Pixel 11の日本発売日はいつですか?
Pixel 11、Pixel 11 Pro、Pixel 11 Pro XL、Pixel 11 Pro Foldは、2026年8月20日に日本で発売されました。
Pixel 11の価格はいくらですか?
Google StoreでのPixel 11の価格は、256GBが136,800円、512GBが156,800円です。
Pixel 10にあった128GBモデルは廃止されているため、最安価格だけで比較せず、同じストレージ容量で比較する必要があります。
Gemini Nanoはオフラインで使えますか?
Gemini Nanoはオンデバイス処理に対応していますが、Pixel 11のAI機能がすべてオフラインで動作するわけではありません。
Geminiアプリや外部情報を参照する機能などでは、インターネット接続やクラウド処理が必要になる場合があります。
Tensor G6なら日本でもGemini Intelligenceを使えますか?

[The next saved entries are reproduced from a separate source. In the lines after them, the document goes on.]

Lemma keys_enumerate_from {A} k (elems : list A) :
  keys (enumerate_from k elems) = map arr (seq k (List.length elems)).
Proof.
  revert k. induction elems as [|e rest IH]; intros k; simpl; [reflexivity|].
  now rewrite <- IH.
Qed.

Lemma NoDup_keys_enumerate {A} k (elems : list A) :
  NoDup (keys (enumerate_from k elems)).
Proof.
  rewrite keys_enumerate_from.
  apply Finite.Injective_map_NoDup; [exact arr_inj | apply seq_NoDup].
Qed.

Lemma enumerate_from_map {A B} (f : A -> B) k (elems : list A) :
  enumerate_from k (map f elems) = map_snd f (enumerate_from k elems).
Proof.
  revert k. induction elems as [|e rest IH]; intros k; simpl; [reflexivity|].
  now rewrite IH.
Qed.

Lemma Forall_enumerate_from {A} (P : A -> Prop) k (elems : list A) :
  Forall P elems -> Forall (fun kv => P (snd kv)) (enumerate_from k elems).
Proof.
  intros H. revert k. induction H; intros k; simpl; constructor; auto.
Qed.

(** ** [_savetree], case by case *)

Lemma _savetree_array data group name :
  _savetree (PArray data) group name = create_dataset group name data.
Proof. reflexivity. Qed.

Lemma _savetree_list elems group name :
  _savetree (PList elems) group name
  = in_subgroup group name "list" (for_enumerate _savetree 0 elems).
Proof. reflexivity. Qed.

Lemma _savetree_tuple elems group name :
  _savetree (PTuple elems) group name
  = in_subgroup group name "tuple" (for_enumerate _savetree 0 elems).
Proof. reflexivity. Qed.

Lemma _savetree_namedtuple n fields group name :
  _savetree (PNamedTuple n fields) group name
  = in_subgroup group name n (for_items _savetree fields).
Proof. reflexivity. Qed.

Lemma _savetree_dict c items group name :
  _savetree (PDict c items) group name
  = in_subgroup group name c (for_items _savetree items).
Proof. reflexivity. Qed.

Lemma _savetree_object n group name :
  _savetree (PObject n) group name
  = in_subgroup group name n (fun subgroup => (subgroup, Some (UnrecognizedType n))).
Proof. reflexivity. Qed.

Lemma in_subgroup_fresh attrs links name tag loop :
  assoc name links = None ->
  in_subgroup (Group attrs links) name tag loop
  = (Group attrs (link_insert name (fst (loop (Group [("type", tag)] []))) links),
     snd (loop (Group [("type", tag)] []))).
Proof.
  intros Hfresh. unfold in_subgroup, create_group. rewrite Hfresh. simpl.
  destruct (loop _) as [subgroup raised]. simpl.
  now rewrite link_update_insert.
Qed.

Lemma for_enumerate_items body k elems subgroup :
  for_enumerate body k elems subgroup
  = for_items body (enumerate_from k elems) subgroup.
Proof.
  revert k subgroup. induction elems as [|e rest IH]; intros k subgroup; simpl.
  - reflexivity.
  - destruct (body e subgroup (arr k)) as [sg [ex|]]; [reflexivity | apply IH].
Qed.

(** ** A successful save writes [encode tree] *)

Lemma for_items_writes body items attrs links :
  Forall (fun kv => writes body (snd kv)) items ->
  NoDup (keys items) ->
  (forall k, In k (keys items) -> assoc k links = None) ->
  for_items body items (Group attrs links)
  = (Group attrs (index_links (map_snd encode items) links), None).
Proof.
  intros Hall. revert links.
  induction Hall as [|[k v] rest Hv _ IH]; intros links Hnodup Hfresh; simpl.
  - reflexivity.
  - inversion Hnodup as [|? ? Hnotin Hrest]; subst.
    simpl in Hv. rewrite (Hv attrs links k) by (apply Hfresh; now left).
    apply IH; [assumption|].
    intros k' Hin. apply assoc_insert_fresh. split.
    + intros <-. now apply Hnotin.
    + apply Hfresh. now right.
Qed.

Lemma Forall_items_impl (Q : pyval -> Prop) (p q : pyval -> bool)
  (items : list (string * pyval)) :
  Forall (fun kv => p (snd kv) = true -> q (snd kv) = true -> Q (snd kv)) items ->
  forallb (fun kv => p (snd kv)) items = true ->
  forallb (fun kv => q (snd kv)) items = true ->
  Forall (fun kv => Q (snd kv)) items.
Proof.
  intros H. induction H as [|kv rest Hkv _ IH]; simpl; intros Hp Hq.
  - constructor.
  - apply andb_true_iff in Hp as [? ?], Hq as [? ?]. constructor; auto.
Qed.

Lemma Forall_elems_impl (Q : pyval -> Prop) (p q : pyval -> bool)
  (elems : list pyval) :
  Forall (fun v => p v = true -> q v = true -> Q v) elems ->
  forallb p elems = true ->
  forallb q elems = true ->
  Forall Q elems.
Proof.
  intros H. induction H as [|v rest Hv _ IH]; simpl; intros Hp Hq.
  - constructor.
  - apply andb_true_iff in Hp as [? ?], Hq as [? ?]. constructor; auto.
Qed.

Lemma _savetree_writes tree :
  wf tree = true -> supported tree = true -> writes _savetree tree.
Proof.
  induction tree as [data|elems IH|elems IH|n fields IH|c items IH|n]
    using pyval_nested_ind; simpl; intros Hwf Hsup; try discriminate;
    intros attrs links name Hfresh.
  - rewrite _savetree_array. unfold create_dataset. now rewrite Hfresh.
  - rewrite _savetree_list, in_subgroup_fresh by assumption.
    rewrite for_enumerate_items, for_items_writes.
    + simpl. now rewrite enumerate_from_map.
    + apply Forall_enumerate_from. eapply Forall_elems_impl; eassumption.
    + apply NoDup_keys_enumerate.
    + reflexivity.
  - rewrite _savetree_tuple, in_subgroup_fresh by assumption.
    rewrite for_enumerate_items, for_items_writes.
    + simpl. now rewrite enumerate_from_map.
    + apply Forall_enumerate_from. eapply Forall_elems_impl; eassumption.
    + apply NoDup_keys_enumerate.
    + reflexivity.
  - apply andb_true_iff in Hwf as [Hwf Hsub]. apply andb_true_iff in Hwf as [_ Hnodup].
    rewrite _savetree_namedtuple, in_subgroup_fresh by assumption.
    rewrite for_items_writes.
    + reflexivity.
    + eapply Forall_items_impl; eassumption.
    + now apply nodupb_NoDup.
    + reflexivity.
  - apply andb_true_iff in Hwf as [Hwf Hsub]. apply andb_true_iff in Hwf as [_ Hnodup].
    rewrite _savetree_dict, in_subgroup_fresh by assumption.
    rewrite for_items_writes.
    + reflexivity.
    + eapply Forall_items_impl; eassumption.
    + now apply nodupb_NoDup.
    + reflexivity.
Qed.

Tensor G6とGemini Nanoは搭載されていますが、Gemini Intelligenceの先回り機能は発売時点で日本未対応です。
Googleは日本向けに順次展開すると説明していますが、各機能の具体的な提供日は発表していません。
Pixel 10からPixel 11へ買い替えるべきですか?
カメラの暗所性能、最大30倍ズーム、25Wワイヤレス充電を必要としないなら、Pixel 10から急いで買い替える必要性は高くありません。
Pixel 11は全面刷新というより、Pixel 10の基本設計を維持しながら、カメラとAI処理を重点的に改良したモデルです。
まとめ
Pixel 11は、スペック表の数字を一斉に引き上げるのではなく、Tensor G6、Gemini Nano、大型カメラセンサー、Qi2.2充電によって、AIと撮影体験を実用的に改善したスマートフォンです。
通常モデルでも光学5倍望遠カメラを搭載し、超解像ズームは最大30倍に向上しました。メインカメラは同じ48メガピクセルでも、センサーの大型化によって感度が改善されています。
また、最低ストレージ容量は256GBとなり、同容量のPixel 10より7,100円安くなりました。128GBで十分だった人には最低購入価格の上昇となりますが、容量単位で見れば価格競争力は高まっています。
最大の注意点は、Gemini Nanoを搭載していても、Googleが紹介したGemini Intelligenceの一部機能は日本でまだ利用できないことです。Pixel 11を選ぶ際は、将来のAI機能だけでなく、現在利用できるカメラ、充電、ストレージ、7年間のアップデートを基準に判断するとよいでしょう。
※価格、キャンペーン、AI機能の提供状況は2026年8月21日時点の情報です。購入前にGoogle Store、各通信事業者の公式サイトで最新情報をご確認ください。